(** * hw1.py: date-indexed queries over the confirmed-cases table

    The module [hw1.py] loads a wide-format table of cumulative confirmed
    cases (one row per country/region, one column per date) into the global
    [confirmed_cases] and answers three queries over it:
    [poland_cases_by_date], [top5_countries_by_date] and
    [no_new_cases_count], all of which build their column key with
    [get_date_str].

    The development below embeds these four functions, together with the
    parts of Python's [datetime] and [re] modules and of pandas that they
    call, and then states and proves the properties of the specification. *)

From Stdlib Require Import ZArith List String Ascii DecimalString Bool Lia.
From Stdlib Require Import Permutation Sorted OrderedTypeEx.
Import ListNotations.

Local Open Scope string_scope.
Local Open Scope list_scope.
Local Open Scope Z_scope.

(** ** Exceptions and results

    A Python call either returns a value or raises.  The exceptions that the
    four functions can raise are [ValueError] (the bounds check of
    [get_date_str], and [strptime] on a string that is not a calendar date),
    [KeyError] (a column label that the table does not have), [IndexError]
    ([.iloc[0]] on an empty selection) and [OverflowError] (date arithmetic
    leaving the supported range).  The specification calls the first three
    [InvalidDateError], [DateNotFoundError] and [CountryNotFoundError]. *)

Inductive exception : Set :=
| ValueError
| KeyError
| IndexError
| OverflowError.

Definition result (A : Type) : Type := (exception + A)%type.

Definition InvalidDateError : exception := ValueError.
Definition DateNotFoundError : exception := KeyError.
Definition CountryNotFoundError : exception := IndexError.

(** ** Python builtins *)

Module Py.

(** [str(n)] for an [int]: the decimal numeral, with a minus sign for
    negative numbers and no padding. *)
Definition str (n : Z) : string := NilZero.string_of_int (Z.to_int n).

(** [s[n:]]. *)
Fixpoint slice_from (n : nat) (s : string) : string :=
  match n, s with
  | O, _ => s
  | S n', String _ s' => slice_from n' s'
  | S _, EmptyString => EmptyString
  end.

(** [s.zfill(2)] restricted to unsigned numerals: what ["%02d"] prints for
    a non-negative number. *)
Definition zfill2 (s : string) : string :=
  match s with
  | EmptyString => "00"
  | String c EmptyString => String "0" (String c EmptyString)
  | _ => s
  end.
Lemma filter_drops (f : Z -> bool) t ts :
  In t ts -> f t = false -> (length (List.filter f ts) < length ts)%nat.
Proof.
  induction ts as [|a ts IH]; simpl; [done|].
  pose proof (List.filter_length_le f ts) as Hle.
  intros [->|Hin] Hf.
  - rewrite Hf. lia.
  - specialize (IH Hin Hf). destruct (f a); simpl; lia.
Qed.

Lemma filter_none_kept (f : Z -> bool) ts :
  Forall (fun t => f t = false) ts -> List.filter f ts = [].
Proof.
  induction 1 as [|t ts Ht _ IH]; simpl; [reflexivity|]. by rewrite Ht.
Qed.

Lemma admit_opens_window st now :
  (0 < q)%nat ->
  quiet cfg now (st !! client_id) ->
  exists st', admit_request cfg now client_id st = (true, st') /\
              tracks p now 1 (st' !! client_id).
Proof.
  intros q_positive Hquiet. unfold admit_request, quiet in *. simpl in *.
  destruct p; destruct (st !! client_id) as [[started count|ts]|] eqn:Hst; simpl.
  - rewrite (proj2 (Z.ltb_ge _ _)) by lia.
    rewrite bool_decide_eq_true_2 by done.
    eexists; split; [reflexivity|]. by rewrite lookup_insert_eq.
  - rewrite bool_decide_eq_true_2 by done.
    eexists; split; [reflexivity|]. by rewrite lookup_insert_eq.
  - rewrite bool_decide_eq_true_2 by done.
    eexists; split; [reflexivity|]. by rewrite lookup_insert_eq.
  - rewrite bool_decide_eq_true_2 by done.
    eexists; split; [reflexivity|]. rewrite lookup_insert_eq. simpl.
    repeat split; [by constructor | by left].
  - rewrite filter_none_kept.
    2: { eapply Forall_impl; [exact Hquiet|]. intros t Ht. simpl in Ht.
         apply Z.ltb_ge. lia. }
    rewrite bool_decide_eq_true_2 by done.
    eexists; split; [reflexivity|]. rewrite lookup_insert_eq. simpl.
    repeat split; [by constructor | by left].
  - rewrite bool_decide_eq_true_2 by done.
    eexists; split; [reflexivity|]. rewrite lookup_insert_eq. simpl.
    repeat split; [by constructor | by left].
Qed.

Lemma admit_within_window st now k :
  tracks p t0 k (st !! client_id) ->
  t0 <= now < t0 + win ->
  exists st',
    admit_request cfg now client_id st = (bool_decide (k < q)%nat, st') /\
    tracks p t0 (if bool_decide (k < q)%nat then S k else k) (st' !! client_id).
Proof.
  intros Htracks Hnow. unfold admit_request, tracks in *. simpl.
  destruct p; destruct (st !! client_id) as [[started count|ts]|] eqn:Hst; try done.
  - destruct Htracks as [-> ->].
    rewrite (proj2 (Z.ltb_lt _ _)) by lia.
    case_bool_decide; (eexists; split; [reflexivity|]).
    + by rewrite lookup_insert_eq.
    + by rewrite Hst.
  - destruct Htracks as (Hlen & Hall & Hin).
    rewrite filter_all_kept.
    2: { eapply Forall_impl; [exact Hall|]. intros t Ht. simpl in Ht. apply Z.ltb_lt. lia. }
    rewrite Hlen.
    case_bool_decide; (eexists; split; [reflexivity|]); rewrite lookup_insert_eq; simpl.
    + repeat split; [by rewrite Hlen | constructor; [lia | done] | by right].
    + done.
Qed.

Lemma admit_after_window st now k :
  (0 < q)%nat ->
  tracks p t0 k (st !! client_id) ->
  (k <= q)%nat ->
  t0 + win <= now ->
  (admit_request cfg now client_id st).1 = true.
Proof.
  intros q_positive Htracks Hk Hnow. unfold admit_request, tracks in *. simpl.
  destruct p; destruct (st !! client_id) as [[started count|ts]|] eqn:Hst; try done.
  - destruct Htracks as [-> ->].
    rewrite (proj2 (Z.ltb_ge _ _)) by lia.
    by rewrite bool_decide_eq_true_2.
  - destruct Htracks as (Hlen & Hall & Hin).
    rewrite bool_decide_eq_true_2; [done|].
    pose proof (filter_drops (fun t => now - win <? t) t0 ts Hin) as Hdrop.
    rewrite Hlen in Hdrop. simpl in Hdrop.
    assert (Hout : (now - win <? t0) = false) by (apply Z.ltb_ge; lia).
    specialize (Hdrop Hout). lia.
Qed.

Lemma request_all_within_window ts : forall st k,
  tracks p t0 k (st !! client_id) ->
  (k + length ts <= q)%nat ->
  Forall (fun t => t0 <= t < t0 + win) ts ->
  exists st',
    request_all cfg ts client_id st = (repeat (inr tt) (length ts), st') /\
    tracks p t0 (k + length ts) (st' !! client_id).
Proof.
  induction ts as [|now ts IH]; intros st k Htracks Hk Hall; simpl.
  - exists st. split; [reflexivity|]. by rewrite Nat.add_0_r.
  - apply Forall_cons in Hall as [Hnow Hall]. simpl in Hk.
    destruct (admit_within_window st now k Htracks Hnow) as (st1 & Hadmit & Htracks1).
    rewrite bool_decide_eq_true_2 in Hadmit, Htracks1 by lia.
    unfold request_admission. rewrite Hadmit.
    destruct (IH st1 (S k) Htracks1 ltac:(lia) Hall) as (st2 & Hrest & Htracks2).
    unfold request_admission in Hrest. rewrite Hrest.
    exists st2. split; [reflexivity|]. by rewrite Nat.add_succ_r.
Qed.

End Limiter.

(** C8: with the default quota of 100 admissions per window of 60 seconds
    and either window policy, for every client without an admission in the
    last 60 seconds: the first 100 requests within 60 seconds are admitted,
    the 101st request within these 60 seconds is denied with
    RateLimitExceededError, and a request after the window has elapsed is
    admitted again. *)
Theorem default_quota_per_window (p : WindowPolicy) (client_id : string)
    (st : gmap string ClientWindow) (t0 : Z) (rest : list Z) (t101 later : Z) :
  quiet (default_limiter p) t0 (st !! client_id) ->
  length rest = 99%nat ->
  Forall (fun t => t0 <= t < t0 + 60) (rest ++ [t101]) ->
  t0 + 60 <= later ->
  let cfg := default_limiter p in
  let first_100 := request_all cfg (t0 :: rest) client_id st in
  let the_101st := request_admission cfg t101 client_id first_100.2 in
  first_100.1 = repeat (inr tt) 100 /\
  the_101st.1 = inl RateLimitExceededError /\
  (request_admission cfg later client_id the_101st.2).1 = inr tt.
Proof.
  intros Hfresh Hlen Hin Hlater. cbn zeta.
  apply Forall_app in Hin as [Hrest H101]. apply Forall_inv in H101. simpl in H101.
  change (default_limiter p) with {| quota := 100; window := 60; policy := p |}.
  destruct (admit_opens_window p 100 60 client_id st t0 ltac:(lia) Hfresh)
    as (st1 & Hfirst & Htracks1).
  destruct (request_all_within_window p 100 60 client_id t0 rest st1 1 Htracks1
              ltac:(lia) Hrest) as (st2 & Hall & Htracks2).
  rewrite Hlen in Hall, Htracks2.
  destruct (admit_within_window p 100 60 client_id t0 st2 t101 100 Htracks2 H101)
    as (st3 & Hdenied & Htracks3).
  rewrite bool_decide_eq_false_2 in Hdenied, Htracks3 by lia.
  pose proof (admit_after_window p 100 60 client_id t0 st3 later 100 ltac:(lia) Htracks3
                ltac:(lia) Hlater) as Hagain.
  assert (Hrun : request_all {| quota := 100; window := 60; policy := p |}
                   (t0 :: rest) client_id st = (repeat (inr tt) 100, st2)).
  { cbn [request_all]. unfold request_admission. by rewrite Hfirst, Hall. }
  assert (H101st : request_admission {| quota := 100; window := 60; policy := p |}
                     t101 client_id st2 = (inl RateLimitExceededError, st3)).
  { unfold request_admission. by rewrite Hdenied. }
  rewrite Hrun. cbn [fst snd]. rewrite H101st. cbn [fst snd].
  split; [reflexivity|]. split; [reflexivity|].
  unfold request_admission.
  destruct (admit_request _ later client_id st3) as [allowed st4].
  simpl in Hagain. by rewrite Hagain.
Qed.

•••

**Brief:**
For this exercise, output exactly the lines above from the line with "(request_admission cfg later" to the line with "cbn [request_all]. unfold", counting both, and leave out the rest.

**Answer:**
  (request_admission cfg later client_id the_101st.2).1 = inr tt.
Proof.
  intros Hfresh Hlen Hin Hlater. cbn zeta.
  apply Forall_app in Hin as [Hrest H101]. apply Forall_inv in H101. simpl in H101.
  change (default_limiter p) with {| quota := 100; window := 60; policy := p |}.
  destruct (admit_opens_window p 100 60 client_id st t0 ltac:(lia) Hfresh)
    as (st1 & Hfirst & Htracks1).
  destruct (request_all_within_window p 100 60 client_id t0 rest st1 1 Htracks1
              ltac:(lia) Hrest) as (st2 & Hall & Htracks2).
  rewrite Hlen in Hall, Htracks2.
  destruct (admit_within_window p 100 60 client_id t0 st2 t101 100 Htracks2 H101)
    as (st3 & Hdenied & Htracks3).
  rewrite bool_decide_eq_false_2 in Hdenied, Htracks3 by lia.
  pose proof (admit_after_window p 100 60 client_id t0 st3 later 100 ltac:(lia) Htracks3
                ltac:(lia) Hlater) as Hagain.
  assert (Hrun : request_all {| quota := 100; window := 60; policy := p |}
                   (t0 :: rest) client_id st = (repeat (inr tt) 100, st2)).
  { cbn [request_all]. unfold request_admission. by rewrite Hfirst, Hall. }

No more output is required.